En fait, les responsables des groupes de cause de défense de la cause des chômeurs et leurs « alliés » 729 traditionnels, les syndicats CGT et SUD PTT, portent sur la place publique des revendications centrées sur les conditions de vie des chômeurs. Ils souhaitent que les Assedics donnent un « coup de pouce » au pouvoir d’achat des chômeurs à l’occasion de la fin d’année 1997. Le refus des Assedic les conduit progressivement à occuper l’espace public en prônant des actions qui se situent à la limite de la légalité.

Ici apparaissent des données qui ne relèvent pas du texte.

Lemma client_pcm_body_spec (i : nat) v l (Q : unit -> sound_virt * client_locals -> Prop) :
  sv_wf v -> (i < 2)%nat -> (forall p rest, preq i v = p :: rest -> stream_ok (sp_stream_id p)) ->
  match preq i v with
  | [] => forall v' l', sv_wf v' -> cl_status l' = Drained -> locals_turn v' l' = locals_turn v l -> Q tt (v', l')
  | p :: rest => forall v' l', sv_wf v' -> cl_status l' <> Drained ->
      spec_client_pcm i p (with_cli i (set_preq rest (as_cli (view v) !!! i)) (view v),
        (cl_notify_client l, cl_notify_driver l)) = (running (cl_status l'), locals_turn v' l') -> Q tt (v', l')
  end ->
  wp (client_pcm_body (Z.of_nat i)) (v, l) Q.
Proof.
  intros Hwf Hi Hok HQ. destruct (client_queue i v Hwf Hi) as (q & Hq & Hqw & Ha). unfold preq in *.
  pose proof (with_cli_same i v Hwf Hi) as Hsame. rewrite Ha in *.
  unfold client_pcm_body. do 2 wp_step. cbn [fst snd]. do 2 wp_step. eapply client_wp; [done..|]. apply pcm_req_deq; [done|].
  destruct (aq_preq (aqueue q)) as [|p rest].
  - split; [done|]. intros v' Hv' Eview Eo. wp_step. apply HQ; [done..|]. unfold locals_turn. cbn. by rewrite Eview, Hsame.
  - intros q' Hq' E. split; [done|]. intros v' Hv' Eview Eo. destruct (Hok _ _ eq_refl) as [H0 H16].
    assert (as_paddr (view v') = as_paddr (view v) /\ as_vaddr (view v') = as_vaddr (view v)) as [Hpa Hva] by by rewrite Eview.
    apply client_pcm_taken; [done|done|done|by rewrite Eo|done|done|done|done|].
    intros v'' l' Hv'' Hst Espec. apply HQ; [done..|]. by rewrite <- Espec, <- E, <- Eview.
Qed.

(** How far the loop over a queue has come: what is left to do gives the
    result of the whole turn. *)
Definition loop_sim {A} (spec : list A -> turn -> option (bool * turn)) (items : list A) (result : option (bool * turn))
    (p : sound_virt * client_locals) : Prop :=
  match cl_status p.2 with
  | Running => spec items (locals_turn p.1 p.2) = result
  | Drained => Some (true, locals_turn p.1 p.2) = result
  | Returned => Some (false, locals_turn p.1 p.2) = result
  end.

Lemma client_bound_creq (i : nat) v l : sv_wf v -> (i < 2)%nat ->
  client_bound (fun q => lens_length (sq_cmd_req q)) (Z.of_nat i) (v, l) = S (length (creq i v)).
Proof.
  intros Hwf Hi. destruct (client_queue i v Hwf Hi) as (q & Hq & Hqw & Ha). unfold client_bound, creq. cbn [fst].
  rewrite Nat2Z.id, Hq, Ha. cbn. unfold cmd_items. rewrite length_fmap, lens_length_spec by apply Hqw. lia.
Qed.

Lemma client_bound_preq (i : nat) v l : sv_wf v -> (i < 2)%nat ->
  client_bound (fun q => lens_length (sq_pcm_req q)) (Z.of_nat i) (v, l) = S (length (preq i v)).
Proof.
  intros Hwf Hi. destruct (client_queue i v Hwf Hi) as (q & Hq & Hqw & Ha). unfold client_bound, preq. cbn [fst].
  rewrite Nat2Z.id, Hq, Ha. cbn. unfold pcm_items. rewrite lens_length_spec by apply Hqw. lia.
Qed.

Lemma client_cmds_loop (i : nat) v l (Q : unit -> sound_virt * client_locals -> Prop) :
  sv_wf v -> (i < 2)%nat -> cl_status l = Running -> Forall (fun c => 0 <= sc_stream_id c) (creq i v) ->
  spec_client_cmds i (creq i v) (locals_turn v l) <> None ->
  (forall v' l', sv_wf v' -> preq i v' = preq i v -> cl_status l' <> Running ->
     spec_client_cmds i (creq i v) (locals_turn v l) = Some (bool_decide (cl_status l' = Drained), locals_turn v' l') ->
     Q tt (v', l')) ->
  wp (loop (client_bound (fun q => lens_length (sq_cmd_req q)) (Z.of_nat i)) (fun p => running (cl_status p.2))
       (client_cmd_body (Z.of_nat i))) (v, l) Q.
Proof.
  intros Hwf Hi Hst Hok Hsome HQ.
  apply (wp_loop_le (fun p => sv_wf p.1 /\ preq i p.1 = preq i v /\ Forall (fun c => 0 <= sc_stream_id c) (creq i p.1)
      /\ loop_sim (spec_client_cmds i) (creq i p.1) (spec_client_cmds i (creq i v) (locals_turn v l)) p)
    (fun p => if running (cl_status p.2) then S (length (creq i p.1)) else 0%nat)).
  - split_and!; try done. unfold loop_sim. cbn. by rewrite Hst.
  - rewrite client_bound_creq by done. cbn [fst snd]. destruct (running _); lia.
  - intros [v1 l1] (Hv1 & Hp & Hok1 & Hsim) Hr. cbn [fst snd] in *. unfold loop_sim in Hsim. cbn [fst snd] in Hsim.
    destruct (cl_status l1) eqn:Es; try done. rewrite <- Hsim in Hsome. apply client_cmd_body_spec; [done..| |].
    { intros c rest Ec. rewrite Ec in Hok1, Hsome. apply Forall_cons in Hok1 as [H0 _]. split; [done|].
      intros E16. apply Hsome. cbn [spec_client_cmds]. by rewrite E16, Z.eqb_refl. }
    destruct (creq i v1) as [|c rest] eqn:Ec.
    + intros v' l' Hv' Es' El. cbn [fst snd]. unfold loop_sim. cbn [fst snd]. rewrite Es', El.
      assert (view v' = view v1) as Ev by exact (f_equal fst El). unfold creq, preq in *. rewrite Ev, Ec.
      split_and!; try done. cbn. lia.
    + intros v' l' Hv' Hnd Espec. apply spec_client_cmd_frame in Espec as Hf;
        [|cbn; rewrite length_insert, length_fmap, (sv_wf_len _ Hv1); lia].
      unfold locals_turn in Hf. cbn [fst] in Hf. rewrite client_set_queue in Hf by (rewrite view_clients; done).
      destruct Hf as (Hfc & Hfp & _). fold (creq i v') (preq i v') (preq i v1) in Hfc, Hfp. cbn in Hfc, Hfp.
      fold (preq i v1) in Hfp. cbn [fst snd]. unfold loop_sim. cbn [fst snd]. rewrite Hfc, Hfp.
      cbn [spec_client_cmds locals_turn fst snd] in Hsim. unfold locals_turn in Hsim. cbn [fst snd] in Hsim.
      cbn [spec_client_cmds] in Hsome. destruct (Z.eqb_spec (sc_stream_id c) MAX_STREAMS) as [|_]; [done|].
      rewrite Espec in Hsim. apply Forall_cons in Hok1 as [_ Hok1].
      destruct (cl_status l'); cbn [running] in *; split_and!; try done; cbn; lia.
  - intros [v' l'] (Hv' & Hp & _ & Hsim) Hr. unfold loop_sim in Hsim. cbn [fst snd] in *.
    apply HQ; [done|done|by destruct (cl_status l')|]. destruct (cl_status l') eqn:E; try done; by rewrite Hsim.
Qed.

Lemma client_pcms_loop (i : nat) v l (Q : unit -> sound_virt * client_locals -> Prop) :
  sv_wf v -> (i < 2)%nat -> cl_status l = Running -> Forall (fun p => 0 <= sp_stream_id p) (preq i v) ->
  spec_client_pcms i (preq i v) (locals_turn v l) <> None ->
  (forall v' l', sv_wf v' -> cl_status l' <> Running ->
     spec_client_pcms i (preq i v) (locals_turn v l) = Some (bool_decide (cl_status l' = Drained), locals_turn v' l') ->
     Q tt (v', l')) ->
  wp (loop (client_bound (fun q => lens_length (sq_pcm_req q)) (Z.of_nat i)) (fun p => running (cl_status p.2))
       (client_pcm_body (Z.of_nat i))) (v, l) Q.
Proof.
  intros Hwf Hi Hst Hok Hsome HQ.
  apply (wp_loop_le (fun p => sv_wf p.1 /\ Forall (fun p => 0 <= sp_stream_id p) (preq i p.1)
      /\ loop_sim (spec_client_pcms i) (preq i p.1) (spec_client_pcms i (preq i v) (locals_turn v l)) p)
    (fun p => if running (cl_status p.2) then S (length (preq i p.1)) else 0%nat)).
  - split_and!; try done. unfold loop_sim. cbn. by rewrite Hst.
  - rewrite client_bound_preq by done. cbn [fst snd]. destruct (running _); lia.
  - intros [v1 l1] (Hv1 & Hok1 & Hsim) Hr. cbn [fst snd] in *. unfold loop_sim in Hsim. cbn [fst snd] in Hsim.
    destruct (cl_status l1) eqn:Es; try done. rewrite <- Hsim in Hsome. apply client_pcm_body_spec; [done..| |].
    { intros c rest Ec. rewrite Ec in Hok1, Hsome. apply Forall_cons in Hok1 as [H0 _]. split; [done|].
      intros E16. apply Hsome. cbn [spec_client_pcms]. by rewrite E16, Z.eqb_refl. }
    destruct (preq i v1) as [|p rest] eqn:Ec.
    + intros v' l' Hv' Es' El. cbn [fst snd]. unfold loop_sim. cbn [fst snd]. rewrite Es', El.
      assert (view v' = view v1) as Ev by exact (f_equal fst El). unfold preq in *. rewrite Ev, Ec.
      split_and!; try done. cbn. lia.
    + intros v' l' Hv' Hnd Espec. apply spec_client_pcm_frame in Espec as Hf;
        [|cbn; rewrite length_insert, length_fmap, (sv_wf_len _ Hv1); lia].
      unfold locals_turn in Hf. cbn [fst] in Hf. rewrite client_set_queue in Hf by (rewrite view_clients; done).
      destruct Hf as (Hfp & _). fold (preq i v') in Hfp. cbn in Hfp.
      cbn [fst snd]. unfold loop_sim. cbn [fst snd]. rewrite Hfp.
      cbn [spec_client_pcms locals_turn fst snd] in Hsim. unfold locals_turn in Hsim. cbn [fst snd] in Hsim.
      cbn [spec_client_pcms] in Hsome. destruct (Z.eqb_spec (sp_stream_id p) MAX_STREAMS) as [|_]; [done|].
      rewrite Espec in Hsim. apply Forall_cons in Hok1 as [_ Hok1].
      destruct (cl_status l'); cbn [running] in *; split_and!; try done; cbn; lia.
  - intros [v' l'] (Hv' & _ & Hsim) Hr. unfold loop_sim in Hsim. cbn [fst snd] in *.
    apply HQ; [done|by destruct (cl_status l')|]. destruct (cl_status l') eqn:E; try done; by rewrite Hsim.
Qed.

Les groupes de cause radicaux  réussissent grâce à l’action des médias et à l’adhésion de l’opinion publique à faire passer la question de la prime de Noël et du treizième mois d’une simple demande sociale qui était circonscrite géographiquement au département des Bouches du Rhône à l’ensemble des autres régions. Par l’effet de contagion d’une région à une autre la prime du treizième mois devient un sujet de débat public et une problématique politique d’enjeu national 730 . Les leaders de groupes de défense de la cause des chômeurs interpellent alors les responsables politiques. Ces derniers sont invités à prendre des mesures financières pour permettre aux chômeurs de « vivre » normalement. Le comité des chômeurs CGT des Bouches du Rhône réussit à étendre « son » mouvement de contestation à l’échelle nationale : 

‘« C’est devenu une revendication nationale [ le 13ème mois ] et ça a fait un plus dans le débat public que la question de ces personnes en situation d’exclusion au sens où ils ne bénéficiaient pas de la croissance, de la reprise de l’emploi et donc ça a simplement non pas conduit à modifier le contenu de la loi proprement dit, peut être sur certains points notamment sur des modifications en matière de chômage et d’allocation spécifique de chômage et encore là c’était déjà des choses qui étaient prévues » 731 .’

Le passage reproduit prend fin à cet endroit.